Lay the foundation for low-concurrency performance improvements

wangbin579 · wangbin579 · commit 96f8ea3484f2 · 2024-11-13T22:36:11.000+08:00
Additional chapters on optimizing read and write performance for low concurrency will be added later.
diff --git a/Chapter4_8.md b/Chapter4_8.md
@@ -26,8 +26,8 @@ Throughput and response time have a generally reciprocal but subtly complex rela
 
 In performance optimization, two main goals are:
 
-1.  **Optimal response time:** Minimize waiting for task completion.
-2.  **Maximal throughput:** Handle as many simultaneous tasks as possible.
+1. **Optimal response time:** Minimize waiting for task completion.
+2. **Maximal throughput:** Handle as many simultaneous tasks as possible.
 
 These goals are contradictory: optimizing for response time requires minimizing system load, while optimizing for throughput requires maximizing it. Balancing these conflicting objectives is key to effective performance optimization.
 
@@ -87,9 +87,9 @@ Based on extensive testing, it is concluded that the root cause of discrepancies
 
 MySQL's complexity makes performance modeling challenging, but focusing on specific subsystems can offer valuable insights into performance problems. For instance, when modeling the performance of major latches in MySQL 5.7, it's found that executing a transaction (with a transaction isolation level of Read Committed) involves certain operations:
 
--   **Read Operations:** Pass through the trx-sys subsystem, potentially involving global latch queueing.

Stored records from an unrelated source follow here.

(** X8. An input without a Bilibili or YouTube pattern is a direct file
    exactly when, trimmed, it ends in [.mp4], [.webm], [.ogg] or [.mov]
    in any case: then both revisions return the direct-file result of
    the trimmed input, and otherwise both reject with
    [Format not supported].  Anything after the extension, a query
    string for one, makes the input unsupported. *)
Theorem direct_file_by_extension (host : Host) (input : jsstr) (w : World) :
  includes (trim input) (lit "b23.tv") = false ->
  jsmatch bvRegex (trim input) = None ->
  jsmatch avRegex (trim input) = None ->
  jsmatch ytRegex (trim input) = None ->
  (hasMediaExtension (trim input) ->
   parseVideoInput host input w = (directResult (trim input), w)
   /\ Rev2.parseVideoInput host input w = (directResult (trim input), w))
  /\ (~ hasMediaExtension (trim input) ->
      parseVideoInput host input w
        = (Throw (Error (lit "Format not supported")), w)
      /\ Rev2.parseVideoInput host input w
         = (Throw (Error (lit "Format not supported")), w)).
Proof.
  intros Hs Hbv Hav Hyt.
  destruct (parseVideoInput_without_short_link host input w Hs) as [-> ->].
  rewrite (idsOf_none _ Hbv Hav). cbn [fst snd].
  unfold parseIdentified. cbn [nonEmpty orb].
  unfold lift, parseOther, matchValue. rewrite Hyt.
  split; intros H.
  - apply direct_iff_media_extension in H.
    destruct (jsmatch directRegex (trim input)); [|exfalso; apply H; reflexivity].
    split; reflexivity.
  - destruct (jsmatch directRegex (trim input)) eqn:E; [|split; reflexivity].
    exfalso. apply H. apply direct_iff_media_extension. rewrite E. discriminate.
Qed.

Lemma direct_file_by_extension_witness :
  parseVideoInput offline (lit "https://cdn.example.com/clip.MP4") startWorld
    = (directResult (lit "https://cdn.example.com/clip.MP4"), startWorld)
  /\ parseVideoInput offline (lit "https://cdn.example.com/clip.mp4?sig=1")
       startWorld
     = (Throw (Error (lit "Format not supported")), startWorld).
Proof.
  split.
  - apply (direct_file_by_extension offline
             (lit "https://cdn.example.com/clip.MP4") startWorld);
      try (vm_compute; reflexivity).
    exists (lit "https://cdn.example.com/clip"), (lit "MP4").
    split; [reflexivity | left; reflexivity].
  - apply (direct_file_by_extension offline
             (lit "https://cdn.example.com/clip.mp4?sig=1") startWorld);
      try (vm_compute; reflexivity).
    intros H. apply direct_iff_media_extension in H. apply H.
    vm_compute. reflexivity.
Defined.

Lemma pop_cons (a : jsstr) (l : list jsstr) : l <> [] -> pop (a :: l) = pop l.
Proof.
  intros Hl. unfold pop. cbn [rev].
  destruct (rev l) as [|x r] eqn:E.
  - exfalso. apply Hl. apply (f_equal (@rev jsstr)) in E.
    rewrite rev_involutive in E. exact E.
  - reflexivity.
Qed.

(** What [split('/').pop()] returns: the text after the last [/]. *)
Lemma pop_split_last (sep : N) (d seg : jsstr) :
  Forall (fun c => c <> sep) seg ->
  pop (split sep (d ++ sep :: seg)) = Some seg.
Proof.
  intros Hseg.
  assert (H : exists x y rest,
             split sep (d ++ sep :: seg) = x :: y :: rest
             /\ pop (y :: rest) = Some seg).
  { induction d as [|c d IH].
    - exists [], seg, [].
      rewrite (@split_at_sep sep [] seg (Forall_nil _)).
      rewrite (@split_no_sep sep seg Hseg). split; reflexivity.
    - destruct IH as [x [y [rest [E Hp]]]]. cbn [app split]. rewrite E.
      destruct (c =? sep).
      + exists [], x, (y :: rest). split; [reflexivity|].
        rewrite pop_cons by discriminate. exact Hp.
      + exists (c :: x), y, rest. split; [reflexivity | exact Hp]. }
  destruct H as [x [y [rest [-> Hp]]]].
  rewrite pop_cons by discriminate. exact Hp.
Qed.

Lemma last_segment (sep : N) (s : jsstr) :
  exists dir seg,
    s = dir ++ seg /\ Forall (fun c => c <> sep) seg
    /\ (dir = [] \/ exists d, dir = d ++ [sep]).
Proof.
  induction s as [|c s IH].
  - exists [], []. split; [reflexivity|]. split; [constructor | left; reflexivity].
  - destruct IH as [dir [seg [-> [Hseg Hdir]]]].
    destruct Hdir as [-> | [d ->]].
    + destruct (N.eq_dec c sep) as [->|Hc].
      * exists [sep], seg. split; [reflexivity|]. split; [exact Hseg|].
        right. exists []. reflexivity.
      * exists [], (c :: seg). split; [reflexivity|].
        split; [constructor; assumption | left; reflexivity].
    + exists (c :: d ++ [sep]), seg. split; [reflexivity|].
      split; [exact Hseg|]. right. exists (c :: d). reflexivity.
Qed.

Lemma extension_no_slash (ext : jsstr) :
  In (map lowerAscii ext) mediaExtensions -> Forall (fun c => c <> 47) ext.
Proof.
  intros H.
  assert (Hl : Forall (fun c => c <> 47) (map lowerAscii ext)).
  { unfold mediaExtensions in H. cbn [In] in H.
    destruct H as [H | [H | [H | [H | []]]]]; rewrite <- H;
      repeat constructor; discriminate. }
  rewrite Forall_map in Hl. revert Hl. apply Forall_impl.
  intros c Hc ->. apply Hc. reflexivity.
Qed.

--   **Write Operations:** Go through the lock-sys subsystem, which involves global latch queueing for lock scheduling.
--   **Redo Log Operations:** Write operations require updates to the redo log subsystem, which also involves global latch queueing.

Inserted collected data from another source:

(** C7.  [DeleteNetwork] on a runtime ID without mapping returns success and
    leaves the store as it was.  With a mapping, a "not found" answer of the
    local-network backend is taken as success and the mapping is dropped.
    Either way, deleting once more succeeds again without any call. *)
Theorem C7_delete_network_idempotent
    (P : core.Ports) (runtimeNetworkID : string) (st : core.Store) :
  let out := core.DeleteNetwork P runtimeNetworkID st in
  (core.networks st !! runtimeNetworkID = None -> out = (None, st)) /\
  (forall managed,
     core.networks st !! runtimeNetworkID = Some managed ->
     core.deleteLocalNetwork P (core.calls st) (core.localNetworkID managed) = core.Missing ->
     fst out = None /\
     core.networks (snd out) = delete runtimeNetworkID (core.networks st)) /\
  (fst out = None ->
   core.networks (snd out) !! runtimeNetworkID = None /\
   core.DeleteNetwork P runtimeNetworkID (snd out) = (None, snd out)).
Proof.
  intros out. split; [|split].
  - intros E. unfold out, core.DeleteNetwork. rewrite E. reflexivity.
  - intros managed E1 E2. unfold out, core.DeleteNetwork. rewrite E1, E2.
    split; reflexivity.
  - assert (Hagain : forall st', core.networks st' !! runtimeNetworkID = None ->
              core.networks st' !! runtimeNetworkID = None /\
              core.DeleteNetwork P runtimeNetworkID st' = (None, st')).
    { intros st' E. split; [exact E|]. unfold core.DeleteNetwork. rewrite E. reflexivity. }
    intros Hout. apply Hagain. revert Hout. unfold out, core.DeleteNetwork.
    destruct (core.networks st !! runtimeNetworkID) as [managed|] eqn:E.
    + destruct (core.deleteLocalNetwork P (core.calls st) (core.localNetworkID managed));
        simpl; try discriminate; intros _; apply lookup_delete_eq.
    + intros _. exact E.
Qed.

(** C8.  [Leave] returns success for every runtime endpoint ID and leaves
    the store as it was, mappings and call log alike: it makes no call on
    any port, so whether the local endpoint repository knows the endpoint
    has no bearing on the outcome, and the handlers that run after it find
    what they would have found without it. *)
Theorem C8_leave_is_noop_success
    (P : core.Ports) (runtimeEndpointID : string) (st : core.Store) :
  core.Leave runtimeEndpointID st = (None, st) /\
  (forall runtimeNetworkID,
     core.DeleteNetwork P runtimeNetworkID (snd (core.Leave runtimeEndpointID st)) =
     core.DeleteNetwork P runtimeNetworkID st) /\
  (forall req,
     core.CreateNetwork P req (snd (core.Leave runtimeEndpointID st)) =
     core.CreateNetwork P req st).
Proof.
  split; [reflexivity|]. split; intros; reflexivity.
Qed.

(** * The theorems at work on the simulated backends

    Each theorem above that has a hypothesis is applied once to a concrete
    backend, with its hypotheses checked by evaluation. *)


(** C1 on a backend whose first create request fails transiently and
    whose second is refused: the refusal, met at the second pass, ends the
    loop there. *)
Lemma C1_refused_request_witness :
  let B := transientThenRefused in
  let post := NetworkRequest "POST" "" "Contrail:net-1" in
  let denied := "HNS failed with error : Access is denied"%string in
  let w := {| clock := 5000; trace := [post; Sleep 5000] |} in
  sim.marshal (sim.net "net-1" "Ethernet0") = Done "Contrail:net-1"%string /\
  b_network B w "POST" "" "Contrail:net-1" = Failed denied /\
  CreateHNSNetwork strings.ToLowerASCII sim.marshal B 6 (sim.net "net-1" "Ethernet0")
    sim.start =
  Some (Err (foreignError denied), {| clock := 5000; trace := [post; Sleep 5000; post] |}) /\
  retryLoop strings.ToLowerASCII B 1 "Contrail:net-1" 0 10000 w =
  Some (Err (foreignError denied), perform B post w).
Proof.
  intros B post denied w.
  split; [reflexivity|]. split; [reflexivity|]. split; [reflexivity|].
  apply (C1_creation_error_classification strings.ToLowerASCII sim.marshal B
           (sim.net "net-1" "Ethernet0") "Contrail:net-1" w denied 0 0 0 10000
           eq_refl eq_refl).
  intros [_ H]. apply Contains_spec in H. vm_compute in H. discriminate H.
Defined.



(** C5 on the backend whose every create request fails transiently. *)
Lemma C5_always_transient_witness :
  timely sim.alwaysTransient /\
  exists r w',
    (forall fuel, (6 <= fuel)%nat ->
       CreateHNSNetwork strings.ToLowerASCII sim.marshal sim.alwaysTransient fuel
         (sim.net "net-1" "Ethernet0") sim.start = Some (r, w')) /\
    (attempts (calls_made sim.start w') <= 6)%nat /\
    0 < common.CreateHNSNetworkInitialRetryDelay /\
    Forall (fun d => common.CreateHNSNetworkInitialRetryDelay <= d)
           (sleeps (calls_made sim.start w')) /\
    ((forall config v, exists err,
         fst (tryCreateHNSNetwork strings.ToLowerASCII sim.alwaysTransient config v) = Err err) ->
     exists msg, r = Err (foreignError msg)).
Proof.
  split; [apply elapse_timely; reflexivity|].
  apply (C5_retry_loop_terminates strings.ToLowerASCII sim.marshal sim.alwaysTransient
           (sim.net "net-1" "Ethernet0") sim.start
           (elapse_timely sim.alwaysTransient eq_refl)).
Defined.

(** C6 on the request of the driver test "tenant is not specified in
    request Options". *)
Lemma C6_tenant_missing_witness :
  let req := {| core.NetworkID := "MyAwesomeNet";
                core.Options := {[ "network" := "test_net" ]} |} in
  (core.Options req !! "tenant" = None \/ core.Options req !! "network" = None) /\
  core.CreateNetwork (core.simPorts [] []) req core.emptyStore =
    (Some core.InvalidRequest, core.emptyStore).
Proof.
  intros req.
  assert (H : core.Options req !! "tenant" = None)
    by (apply lookup_singleton_ne; discriminate).
  split; [left; exact H|].
  apply (C6_invalid_request_touches_nothing (core.simPorts [] []) req core.emptyStore
           (or_introl H)).
Defined.

(** C9 on a backend without networks, with the name and the ID of the
    wrapper's test. *)
Lemma C9_no_such_network_witness :
  let B := sim.healthy [] in
  b_list B sim.start "GET" "" "" = Done [] /\
  (forall n : HNSNetwork, In n [] -> Name n <> "asdf") /\
  b_network B sim.start "GET" "1234abcd" "" =
    Failed "HNS failed with error : Element not found" /\
  fst (GetHNSNetworkByName B "asdf" sim.start) = Ok None /\
  fst (GetHNSNetwork B "1234abcd" sim.start) =
    Err (foreignError "HNS failed with error : Element not found").
Proof.
  intros B. split; [reflexivity|]. split; [intros n []|]. split; [reflexivity|].
  apply (C9_lookup_by_name_absent B sim.start "asdf" [] "1234abcd"
           "HNS failed with error : Element not found" eq_refl
           (fun n (H : In n []) => match H with end) eq_refl).
Defined.

(** C10 on two networks that share one adapter. *)
Lemma C10_shared_adapter_witness :
  let a := sim.net "net-a" "Ethernet0" in
  let b := sim.net "net-b" "Ethernet0" in
  let B := sim.healthy [a; b] in
  let w1 := perform B (NetworkRequest "GET" "net-a" "") sim.start in
  let w2 := perform B (ListNetworkRequest "GET" "" "") w1 in
  let w3 := perform B (NetworkRequest "DELETE" "net-a" "") w2 in
  b_network B sim.start "GET" "net-a" "" = Done a /\
  b_list B w1 "GET" "" "" = Done [a; b] /\
  b_network B w2 "DELETE" "net-a" "" = Done a /\
  DeleteHNSNetwork B "net-a" sim.start = (None, w3).
Proof.
  intros a b B w1 w2 w3.
  split; [reflexivity|]. split; [reflexivity|]. split; [reflexivity|].
  apply (C10_wait_only_when_adapter_unused B "net-a" sim.start a a [a; b]
           eq_refl eq_refl eq_refl).
  exists b. split; [right; left; reflexivity|]. split; [discriminate | reflexivity].
Defined.

(** * Further properties of the code *)

Local Close Scope string_scope.

(** ** More on one creation attempt and on the retry loop *)

Lemma plain_not_create c : plain c -> isCreate c = false.
Proof. destruct c; simpl; trivial. Qed.

(** An attempt that returns an ID made two calls: the create request,
    served with a network of that ID, and the adapter wait, which
    succeeded. *)
Lemma tryCreateHNSNetwork_ok ToLower B config w id :
  fst (tryCreateHNSNetwork ToLower B config w) = Ok id ->
  exists created,
    b_network B w "POST" "" config = Done created /\
    Id created = id /\
    b_wait B (perform B (NetworkRequest "POST" "" config) w)
      common.HNSTransparentInterfaceName = None /\
    snd (tryCreateHNSNetwork ToLower B config w) =
    perform B (WaitIP common.HNSTransparentInterfaceName)
      (perform B (NetworkRequest "POST" "" config) w).
Proof.
  rewrite tryCreateHNSNetwork_run.
  destruct (b_network B w "POST" "" config) as [created|msg]; simpl; [|discriminate].
  destruct (b_wait B _ common.HNSTransparentInterfaceName) as [msg|] eqn:E; simpl;
    [discriminate|].
  intros [= <-]. exists created. auto.
Qed.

+- **Read Operations:** Pass through the trx-sys subsystem, potentially involving global latch queueing.
+- **Write Operations:** Go through the lock-sys subsystem, which involves global latch queueing for lock scheduling.
+- **Redo Log Operations:** Write operations require updates to the redo log subsystem, which also involves global latch queueing.
 
 ![](media/197c7662d3b25ebbc2870a1cee917e3f.png)
 
@@ -117,12 +117,12 @@ Saturated latches degrade multithreaded application performance, causing scalabi
 
 To address these scalability problems, consider the following measures:
 
--   Improve critical resource access speed.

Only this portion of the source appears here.